I was type B. If I remembered correctly, so was Serena.
Was that a coincidence, or—
He turned to face me, his eyes holding unspeakable pain. "So she emitted a signal, trying to attract a new Matriarch before she died."
A flash of clarity cut through my mind. I remembered the massive brown area atop the flesh mountain.
A terrible suspicion formed.
"So the new Matriarch..."
"Exactly." Kevin nodded, lowering his voice. "The new Matriarch is Sylvia — our teammate."
"Professor Marshall's wife."
Goosebumps rippled across my skin.
The once-respectable Professor Marshall twisted before my eyes.
"Then why did he bring us here? And what about the Lake Trib samples?"
Kevin shook his head. "I don't know. Maybe the White Ones had burrowed a tunnel to the lake and left samples there."
"But even without those samples, Professor Marshall would have found an excuse to bring you here."
He seemed tired. He closed his eyes to rest, gathering strength before continuing. "Professor Marshall must have come looking for Sylvia later. He actually found this place — lucky bastard."
"He probably found the documents in another lab."
"Before it matures, the Matriarch can't move. Only when a Conversion Pool is linked to a new Matriarch can the old one detach."
"Marshall brought you here to replace Sylvia."
"Only when you become the new Matriarch can Sylvia be freed."
In that instant, it felt like a hole had been punched through my chest, and freezing wind whistled through from every direction, turning my blood to ice.
So we were nothing but replacement tools in Professor Marshall's eyes.
No wonder he'd been so anxious.
He was rushing us to our deaths!
No — becoming one of those things was worse than death! My nails dug into my palms, but I felt no pain.
"Can she still be turned back?"
Kevin gave a bitter, mocking smile. "Skin can stretch, but it can't shrink back."

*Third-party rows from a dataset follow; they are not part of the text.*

(* ===== verification/GoSort.v ===== *)
(** [sort.Slice] as an interface.  Go's implementation is not stable, so a
    client may rely on nothing but the two laws: the result is a permutation
    of the input and no later element is less than an earlier one. *)

From S2P Require Import Prelude.

(** The precondition of [sort.Slice]: [less] is a strict weak ordering. *)
Record strict_weak {A} (less : A -> A -> bool) : Prop := mkStrictWeak {
  sw_irrefl : forall x, less x x = false;
  sw_trans : forall x y z, less x y = true -> less y z = true -> less x z = true;
  sw_incomp : forall x y z, less y x = false -> less z y = false -> less z x = false }.

Class SortSlice := mkSortSlice {
  sortSlice : forall {A}, (A -> A -> bool) -> list A -> list A;
  sortSlice_perm : forall A (less : A -> A -> bool) l, sortSlice less l ≡ₚ l;
  sortSlice_sorted : forall A (less : A -> A -> bool) l, strict_weak less ->
    StronglySorted (fun x y => less y x = false) (sortSlice less l) }.

(** The insertion sort Go runs on short slices. *)
Fixpoint insert_sorted {A} (less : A -> A -> bool) (x : A) (l : list A) : list A :=
  match l with
  | [] => [x]
  | y :: l' => if less y x then y :: insert_sorted less x l' else x :: l
  end.

Definition insertion_sort {A} (less : A -> A -> bool) (l : list A) : list A :=
  foldr (insert_sorted less) [] l.

Lemma insert_sorted_perm {A} (less : A -> A -> bool) x l : insert_sorted less x l ≡ₚ x :: l.
Proof.
  induction l as [|y l IH]; simpl; [done|]. destruct (less y x); [|done].
  rewrite IH. apply Permutation_swap.
Qed.

Lemma insertion_sort_perm {A} (less : A -> A -> bool) l : insertion_sort less l ≡ₚ l.
Proof.
  induction l as [|x l IH]; simpl; [done|]. by rewrite insert_sorted_perm, IH.
Qed.

Lemma insert_sorted_sorted {A} (less : A -> A -> bool) x l :
  strict_weak less ->
  StronglySorted (fun x y => less y x = false) l ->
  StronglySorted (fun x y => less y x = false) (insert_sorted less x l).
Proof.
  intros Hsw. induction 1 as [|y l Hl IH Hy]; simpl; [repeat constructor|].
  destruct (less y x) eqn:Hyx.
  - constructor; [done|]. rewrite insert_sorted_perm. constructor; [|done].
    destruct (less x y) eqn:Hxy; [|done].
    pose proof (sw_trans _ Hsw _ _ _ Hyx Hxy) as H. by rewrite (sw_irrefl _ Hsw) in H.
  - constructor; [by constructor|]. constructor; [done|].
    eapply Forall_impl; [exact Hy|]. intros z Hz. by eapply (sw_incomp _ Hsw).
Qed.

#[export] Program Instance insertion_SortSlice : SortSlice :=
  {| sortSlice := @insertion_sort |}.
Next Obligation. intros. apply insertion_sort_perm. Qed.
Next Obligation.
  intros A less l Hsw. induction l as [|x l IH]; simpl; [constructor|].
  by apply insert_sorted_sorted.
Qed.

Section SortFacts.
Context `{SortSlice} {A : Type}.
Implicit Types (less : A -> A -> bool) (l : list A).

Lemma sortSlice_length less l : length (sortSlice less l) = length l.
Proof. apply Permutation_length, sortSlice_perm. Qed.

Lemma elem_of_sortSlice less l x : x ∈ sortSlice less l <-> x ∈ l.
Proof. by rewrite sortSlice_perm. Qed.

Lemma sortSlice_NoDup less l : NoDup l -> NoDup (sortSlice less l).
Proof. by rewrite sortSlice_perm. Qed.

Lemma sortSlice_nil less : sortSlice less [] = [].
Proof. apply Permutation_nil_r, sortSlice_perm. Qed.

End SortFacts.

(** Orders given by a key in [Z]. *)
Lemma strict_weak_Z {A} (key : A -> Z) : strict_weak (fun x y => (key x <? key y)%Z).
Proof. split; intros *; rewrite ?Z.ltb_irrefl, ?Z.ltb_lt, ?Z.ltb_ge; lia. Qed.

Lemma strict_weak_nat {A} (key : A -> nat) : strict_weak (fun x y => (key x <? key y)%nat).
Proof. split; intros *; rewrite ?Nat.ltb_irrefl, ?Nat.ltb_lt, ?Nat.ltb_ge; lia. Qed.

"Marshall is delusional. Sylvia has become a full Matriarch. Her humanity is long gone."
"Transformation is irreversible. Once it starts, there's no going back."
I was quiet for a moment before asking, "And... the rest of your team?"
Kevin's voice was barely above a whisper. "After Sylvia became the Matriarch, everyone who was there was converted into White Ones."
"The three of us who escaped didn't know it yet, because the changes hadn't appeared."
"But when I barely made it back with the documents, I realized my body was undergoing the same transformations as a White One."
"My skin started whitening. I shrank. And—" He grimaced. "And I kept hearing the summons. The Matriarch's voice was always inside my head, calling me back, commanding me to be her child again."
"Sylvia had just become the Matriarch, so her conversion power was probably still weak. I lived in terror for years, only to discover that aside from these changes, I could maintain a basically human form."
"At first, I could still hold on to my human consciousness. It was always stronger than the rest."
"But over time, I slowly lost myself. I became a White One wearing human skin."
"I started to feel like this was my home. These monsters were my family."
He turned to look at me, his eyes holding a pain that would never dissolve.
"I was never fully converted, but I'm no longer human."
"I became something in between — a monster that belongs nowhere."